*Problem to solve*:
From the entries that follow, copy exactly the lines beginning at the line holding "(actual : Z) (d" and continuing through the line holding "settle_pending existing reservation".

*Source data*:
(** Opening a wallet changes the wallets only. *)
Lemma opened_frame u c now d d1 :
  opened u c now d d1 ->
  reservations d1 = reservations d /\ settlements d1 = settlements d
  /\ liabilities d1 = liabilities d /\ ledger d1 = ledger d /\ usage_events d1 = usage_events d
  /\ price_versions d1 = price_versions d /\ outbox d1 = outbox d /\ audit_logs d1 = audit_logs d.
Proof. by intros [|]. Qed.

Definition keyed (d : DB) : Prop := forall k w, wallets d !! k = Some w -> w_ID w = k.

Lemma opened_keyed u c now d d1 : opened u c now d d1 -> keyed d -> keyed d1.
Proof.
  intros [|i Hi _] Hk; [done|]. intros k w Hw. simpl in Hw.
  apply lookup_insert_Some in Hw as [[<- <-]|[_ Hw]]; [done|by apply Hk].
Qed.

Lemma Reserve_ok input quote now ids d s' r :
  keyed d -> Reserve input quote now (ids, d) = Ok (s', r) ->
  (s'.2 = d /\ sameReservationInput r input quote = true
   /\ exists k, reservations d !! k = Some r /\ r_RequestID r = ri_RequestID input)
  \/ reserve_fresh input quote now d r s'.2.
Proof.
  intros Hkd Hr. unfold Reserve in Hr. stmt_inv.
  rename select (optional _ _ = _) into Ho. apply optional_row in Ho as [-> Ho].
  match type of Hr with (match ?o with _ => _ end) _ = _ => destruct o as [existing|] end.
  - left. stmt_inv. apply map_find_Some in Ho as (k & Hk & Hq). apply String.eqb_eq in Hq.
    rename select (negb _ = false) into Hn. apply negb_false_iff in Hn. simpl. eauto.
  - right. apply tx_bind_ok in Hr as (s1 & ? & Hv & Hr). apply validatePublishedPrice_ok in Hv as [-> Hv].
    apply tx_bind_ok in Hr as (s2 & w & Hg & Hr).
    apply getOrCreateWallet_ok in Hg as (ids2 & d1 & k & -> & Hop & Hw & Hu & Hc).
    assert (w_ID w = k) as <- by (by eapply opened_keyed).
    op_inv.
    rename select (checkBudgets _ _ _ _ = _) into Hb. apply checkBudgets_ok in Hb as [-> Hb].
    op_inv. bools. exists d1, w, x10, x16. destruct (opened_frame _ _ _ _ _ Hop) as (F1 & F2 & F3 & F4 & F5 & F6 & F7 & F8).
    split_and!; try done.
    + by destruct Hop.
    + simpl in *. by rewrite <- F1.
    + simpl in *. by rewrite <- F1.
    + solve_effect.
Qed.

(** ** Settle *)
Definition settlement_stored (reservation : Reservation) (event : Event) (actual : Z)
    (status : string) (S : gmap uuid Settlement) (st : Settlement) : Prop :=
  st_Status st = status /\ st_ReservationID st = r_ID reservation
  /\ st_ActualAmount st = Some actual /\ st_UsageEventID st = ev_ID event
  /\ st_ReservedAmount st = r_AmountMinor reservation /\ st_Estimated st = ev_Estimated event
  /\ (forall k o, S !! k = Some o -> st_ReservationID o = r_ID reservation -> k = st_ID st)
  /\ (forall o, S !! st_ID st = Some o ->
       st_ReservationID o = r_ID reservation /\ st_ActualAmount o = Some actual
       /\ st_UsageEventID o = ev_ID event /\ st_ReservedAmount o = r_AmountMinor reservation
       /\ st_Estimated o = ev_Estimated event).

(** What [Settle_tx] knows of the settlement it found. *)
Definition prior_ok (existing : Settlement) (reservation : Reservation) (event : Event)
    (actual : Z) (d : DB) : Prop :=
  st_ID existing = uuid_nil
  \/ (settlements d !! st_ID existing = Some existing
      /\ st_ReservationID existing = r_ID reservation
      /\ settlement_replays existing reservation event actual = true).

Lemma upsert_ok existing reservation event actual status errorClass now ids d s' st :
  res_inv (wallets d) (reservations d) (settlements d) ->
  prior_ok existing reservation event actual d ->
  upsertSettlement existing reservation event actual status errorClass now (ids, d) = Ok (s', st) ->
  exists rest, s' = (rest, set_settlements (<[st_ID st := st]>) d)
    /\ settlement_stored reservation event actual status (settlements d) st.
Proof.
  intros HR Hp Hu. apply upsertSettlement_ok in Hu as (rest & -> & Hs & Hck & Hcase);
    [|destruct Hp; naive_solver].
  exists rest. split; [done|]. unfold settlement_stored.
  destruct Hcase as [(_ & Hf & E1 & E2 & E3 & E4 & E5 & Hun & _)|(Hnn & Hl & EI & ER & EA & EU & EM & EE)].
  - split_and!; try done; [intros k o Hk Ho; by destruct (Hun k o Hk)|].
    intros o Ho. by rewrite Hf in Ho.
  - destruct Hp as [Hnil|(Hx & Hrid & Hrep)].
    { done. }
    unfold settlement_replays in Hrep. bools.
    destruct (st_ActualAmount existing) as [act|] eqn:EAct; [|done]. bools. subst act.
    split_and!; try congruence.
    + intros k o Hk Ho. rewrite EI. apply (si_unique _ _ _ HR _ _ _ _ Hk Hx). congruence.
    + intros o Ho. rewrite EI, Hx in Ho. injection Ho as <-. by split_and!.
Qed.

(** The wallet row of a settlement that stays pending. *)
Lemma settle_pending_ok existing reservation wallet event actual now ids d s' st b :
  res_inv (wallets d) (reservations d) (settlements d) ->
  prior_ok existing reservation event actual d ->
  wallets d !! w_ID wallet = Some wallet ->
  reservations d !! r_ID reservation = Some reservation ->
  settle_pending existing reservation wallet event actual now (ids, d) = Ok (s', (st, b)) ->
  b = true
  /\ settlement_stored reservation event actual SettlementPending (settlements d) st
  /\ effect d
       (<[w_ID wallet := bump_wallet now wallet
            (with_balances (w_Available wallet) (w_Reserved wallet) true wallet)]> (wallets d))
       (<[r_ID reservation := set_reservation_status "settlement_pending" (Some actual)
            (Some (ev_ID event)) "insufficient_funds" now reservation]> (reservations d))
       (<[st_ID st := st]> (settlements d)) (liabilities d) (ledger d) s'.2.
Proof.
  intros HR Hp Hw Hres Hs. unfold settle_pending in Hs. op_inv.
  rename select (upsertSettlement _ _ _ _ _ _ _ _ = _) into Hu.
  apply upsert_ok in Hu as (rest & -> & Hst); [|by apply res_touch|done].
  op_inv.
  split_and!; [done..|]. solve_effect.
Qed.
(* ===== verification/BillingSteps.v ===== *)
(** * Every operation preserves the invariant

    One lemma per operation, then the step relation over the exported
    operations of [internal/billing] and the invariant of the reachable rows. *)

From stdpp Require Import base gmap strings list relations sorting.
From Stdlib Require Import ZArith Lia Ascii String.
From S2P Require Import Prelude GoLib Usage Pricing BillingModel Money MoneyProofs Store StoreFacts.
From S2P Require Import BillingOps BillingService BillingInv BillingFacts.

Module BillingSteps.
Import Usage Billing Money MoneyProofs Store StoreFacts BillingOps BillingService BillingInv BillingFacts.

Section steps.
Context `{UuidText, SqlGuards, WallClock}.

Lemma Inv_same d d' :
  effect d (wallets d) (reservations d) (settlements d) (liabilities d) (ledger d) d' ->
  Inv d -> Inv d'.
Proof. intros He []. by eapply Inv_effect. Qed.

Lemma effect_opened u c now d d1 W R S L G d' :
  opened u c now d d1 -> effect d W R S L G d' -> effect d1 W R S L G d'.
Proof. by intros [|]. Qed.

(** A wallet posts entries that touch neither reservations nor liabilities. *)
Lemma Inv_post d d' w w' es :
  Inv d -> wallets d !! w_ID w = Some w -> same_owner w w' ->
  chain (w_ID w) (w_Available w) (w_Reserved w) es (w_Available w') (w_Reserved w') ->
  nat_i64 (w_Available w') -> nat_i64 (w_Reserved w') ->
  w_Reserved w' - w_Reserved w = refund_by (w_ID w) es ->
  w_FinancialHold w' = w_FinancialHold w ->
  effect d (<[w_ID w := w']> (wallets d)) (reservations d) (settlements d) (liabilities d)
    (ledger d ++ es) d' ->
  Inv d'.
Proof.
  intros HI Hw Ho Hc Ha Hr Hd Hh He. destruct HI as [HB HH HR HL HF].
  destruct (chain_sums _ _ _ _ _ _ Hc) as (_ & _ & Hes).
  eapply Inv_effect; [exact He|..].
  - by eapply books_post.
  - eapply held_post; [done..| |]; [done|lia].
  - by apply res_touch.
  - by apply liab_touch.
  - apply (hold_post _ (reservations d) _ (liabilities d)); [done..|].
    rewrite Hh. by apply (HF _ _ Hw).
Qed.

*Task output*:
    (actual : Z) (d : DB) : Prop :=
  st_ID existing = uuid_nil
  \/ (settlements d !! st_ID existing = Some existing
      /\ st_ReservationID existing = r_ID reservation
      /\ settlement_replays existing reservation event actual = true).

Lemma upsert_ok existing reservation event actual status errorClass now ids d s' st :
  res_inv (wallets d) (reservations d) (settlements d) ->
  prior_ok existing reservation event actual d ->
  upsertSettlement existing reservation event actual status errorClass now (ids, d) = Ok (s', st) ->
  exists rest, s' = (rest, set_settlements (<[st_ID st := st]>) d)
    /\ settlement_stored reservation event actual status (settlements d) st.
Proof.
  intros HR Hp Hu. apply upsertSettlement_ok in Hu as (rest & -> & Hs & Hck & Hcase);
    [|destruct Hp; naive_solver].
  exists rest. split; [done|]. unfold settlement_stored.
  destruct Hcase as [(_ & Hf & E1 & E2 & E3 & E4 & E5 & Hun & _)|(Hnn & Hl & EI & ER & EA & EU & EM & EE)].
  - split_and!; try done; [intros k o Hk Ho; by destruct (Hun k o Hk)|].
    intros o Ho. by rewrite Hf in Ho.
  - destruct Hp as [Hnil|(Hx & Hrid & Hrep)].
    { done. }
    unfold settlement_replays in Hrep. bools.
    destruct (st_ActualAmount existing) as [act|] eqn:EAct; [|done]. bools. subst act.
    split_and!; try congruence.
    + intros k o Hk Ho. rewrite EI. apply (si_unique _ _ _ HR _ _ _ _ Hk Hx). congruence.
    + intros o Ho. rewrite EI, Hx in Ho. injection Ho as <-. by split_and!.
Qed.

(** The wallet row of a settlement that stays pending. *)
Lemma settle_pending_ok existing reservation wallet event actual now ids d s' st b :
  res_inv (wallets d) (reservations d) (settlements d) ->
  prior_ok existing reservation event actual d ->
  wallets d !! w_ID wallet = Some wallet ->
  reservations d !! r_ID reservation = Some reservation ->
  settle_pending existing reservation wallet event actual now (ids, d) = Ok (s', (st, b)) ->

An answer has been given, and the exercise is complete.